Lin Su’s eyes widened. It took every fiber of her being to keep from yelling, No! Hopefully Blake would have all those heart rate monitors and other equipment at his disposal.

“Blake said it’s all looking good, and that last attack might’ve been worse because those guys who chased me scared the crap out of me. Half the battle is mental, he said. Did you know athletic competition is as much about mind-set as muscle? That’s what he said.”

Lin Su leaned closer to him. “You smell gamey.”

“That’s called sweat, Mom!” And there was no mistaking his sparkle.

It wasn’t long before Troy and Mikhail returned and Charlie’s experience was recounted again. Next came Grace bearing chicken parmesan, salad and garlic toast from Carrie’s. Charlie went through his story one more time and showed no sign of coming down to earth.

Lin Su was tired. Just worrying about the first day of this new program, the waiting and wondering, left her exhausted. She asked Grace if she could manage the bedtime rituals; she wanted to take Charlie home for a shower.

Bedtime wasn’t a demanding chore and Grace was more than happy to step in. It required just a little freshening up after which Winnie was content to read and watch TV in her room. But Grace would not let Lin Su leave without a generous portion of Carrie’s dinner to take along.

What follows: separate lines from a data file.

(** * ddlparse: the CREATE TABLE parser and its column model

    A shallow embedding of [src/ddlparse/ddlparse.py].

    Conventions of the embedding.
    - Python text is modelled as [string], a sequence of 8-bit characters.
      The model covers ASCII text: [str.upper], [str.lower], the regular
      expression classes [\d] and [\s] and [int] act on ASCII characters
      only, and characters above 127 are opaque to every one of them.
    - A Python exception is a value of [exn]; a function that may raise
      returns a [result].  The parser object is threaded explicitly: [parse]
      returns the updated parser together with the table it returns.  The
      state in which a raised exception leaves the objects is not tracked.
    - A column object is referenced from one entry of the collection only;
      an assignment to one of its attributes is modelled by storing the
      updated record in that entry.
    - [BQ_DATA_TYPE_DIC] is a [dict] literal; it is iterated in the order in
      which it is written (Python 3.7 and later).
    - The grammar is written with combinators that follow pyparsing 2.2
      ([And], [MatchFirst], [Or], [Optional], [OneOrMore], [Word],
      [CaselessKeyword], [Regex], [Suppress], [Group], [delimitedList]).
      Named results become record fields. *)

From Stdlib Require Import String Ascii List ZArith NArith Bool Lia.
Import ListNotations.
Local Open Scope string_scope.
Local Open Scope bool_scope.

(* ------------------------------------------------------------------ *)
(** * Python values: exceptions, results, text                          *)
(* ------------------------------------------------------------------ *)

Module Py.
(** * processEntries: a shallow embedding of [src/lib/sampleFunction.ts]

    The classifier takes an array of voice entries and returns the tag
    frequencies, the detected ideas and a summary line.  The embedding
    follows the TypeScript text statement by statement:

    - strings are sequences of UTF-16 code units; the model covers the
      strings whose code units are all below 256, one [ascii] per code
      unit, where [toLowerCase] and the canonicalisation of [/i] are
      given exactly;
    - a regular expression of the source is always an alternation of
      literal words under the [i] flag and without the [g] flag, so that
      [test] is a stateless search;
    - the emotion score is an IEEE 754 binary64 number, [null], or absent;
    - [tagFrequencies] is an ordinary object literal: own properties are a
      [gmap], reads that miss fall through to [Object.prototype].

    The fixture loader [parseCSV] of [src/lib/mockData.ts], which feeds
    the classifier in the tests, is embedded after it, with the number
    parser, the JSON parser and the random id as parameters. *)

From Stdlib Require Import Ascii String NArith Floats DecimalNat DecimalString.
From stdpp Require Import base list strings gmap.

Set Warnings "-inexact-float".

Local Open Scope string_scope.
Local Open Scope list_scope.

(** ** Strings *)

Module JsString.

(** Code unit of a character. *)
Definition code (c : ascii) : N := N_of_ascii c.
(** * Resolution independence for LESS: a verified model of
      [lib/resolution-independence.js]

    The plugin rewrites lengths written in a fixed unit ([px]) into a
    root-relative unit ([rem]).  This development embeds the plugin's
    functions ([configure], [visitDeclaration], [processRuleNode],
    [processRuleNodes], [updateNode], [parseString], [parseValueObject],
    [parseValueString], [convertValue]) together with the ECMAScript
    built-ins they rely on, and proves properties of that embedding.

    - ECMAScript numbers are IEEE 754 binary64 values, taken from
      [SpecFloat] with [prec = 53] and [emax = 1024].
    - ECMAScript strings are modelled by [string]; every character is a
      code unit below 256.
    - Exceptions are explicit: a computation returns [Ok v] or [Throw e].
      The only exception the modelled code can raise is the [RangeError]
      of [toFixed].
    - The plugin rewrites the tree in place and visits every node once;
      the embedding returns the rewritten tree.  When an exception aborts
      the walk the partly rewritten tree is not returned. *)

From Stdlib Require Import ZArith NArith List String Ascii Bool Lia.
From Stdlib Require Import SpecFloat DecimalString DecimalN.
Import ListNotations.
#[local] Set Warnings "-register-all".
Local Open Scope string_scope.

(** ** Completions *)

Inductive error : Set := RangeError.

Inductive result (A : Type) : Type :=
| Ok (a : A)
| Throw (e : error).
Arguments Ok {A} a.
Arguments Throw {A} e.

Definition bind {A B : Type} (c : result A) (k : A -> result B) : result B :=
  match c with
  | Ok a => k a
  | Throw e => Throw e
  end.

Notation "x <- c ;; k" := (bind c (fun x => k))
  (at level 61, c at next level, right associativity).

(** ** Characters and decimal digits *)

Module Chars.

Definition code (c : ascii) : N := N_of_ascii c.

(** [\d] of the regular-expression language, and [DecimalDigit]. *)
Definition isDigit (c : ascii) : bool :=
  ((48 <=? code c) && (code c <=? 57))%N.

(** [\s] restricted to code units below 256: TAB, LF, VT, FF, CR, SP and
    NBSP.  The same set is [StrWhiteSpaceChar] of [parseFloat]. *)
Definition isSpace (c : ascii) : bool :=
  (((9 <=? code c) && (code c <=? 13)) || (code c =? 32) || (code c =? 160))%N.

Definition digitValue (c : ascii) : N := (code c - 48)%N.

(** Value of a run of decimal digits, most significant first. *)
Fixpoint digitsValue (acc : N) (s : string) : N :=
  match s with
  | EmptyString => acc
  | String c s' => digitsValue (10 * acc + digitValue c)%N s'
  end.

(** Longest prefix of characters satisfying [p], and the remainder. *)
Fixpoint span (p : ascii -> bool) (s : string) : string * string :=
  match s with
  | EmptyString => (EmptyString, EmptyString)
  | String c s' =>
      if p c then let '(a, b) := span p s' in (String c a, b)
      else (EmptyString, s)
  end.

Charlie was still wound up when they got home to their loft; he was starving and ate as though he hadn’t been fed in days. He showered off the sweat, though Lin Su suspected he wanted to bask in it awhile longer, a kind of badge of glory. Then while Lin Su took to her bed to read, Charlie was reading in his own bed. His was the pull-out couch and he was completely absorbed in one of the books Blake had given him.

It took willpower not to tell him it was time for lights-out.

Sundays were often Lin Su’s own, the day she caught up on shopping, cleaning, laundry. But given that Charlie would be working out with Blake, Lin Su said she’d be more than happy to spend a little time with Winnie and the family, making sure everything was caught up.

“I bet you’d be happy to,” Winnie said.

“I wasn’t trying to fool anyone,” she protested.

The workout at Blake’s was not quite as long as on the first day, not quite as much discussion, Lin Su assumed. But in all other ways it was the same—Charlie was lit up like a lightbulb, happy, excited, feeling very proud. And smelling very gamey.

Lin Su wanted to take him home, fix him an early dinner and make sure he was ready for school the next morning. But she wanted to return to Winnie’s. “Now that we’re so close, after I have dinner with Charlie, I’m coming back. I’ll see you at about seven o’clock for your bedtime rituals. It won’t take long at all and I’d like to do it. Grace, you can take a night off.”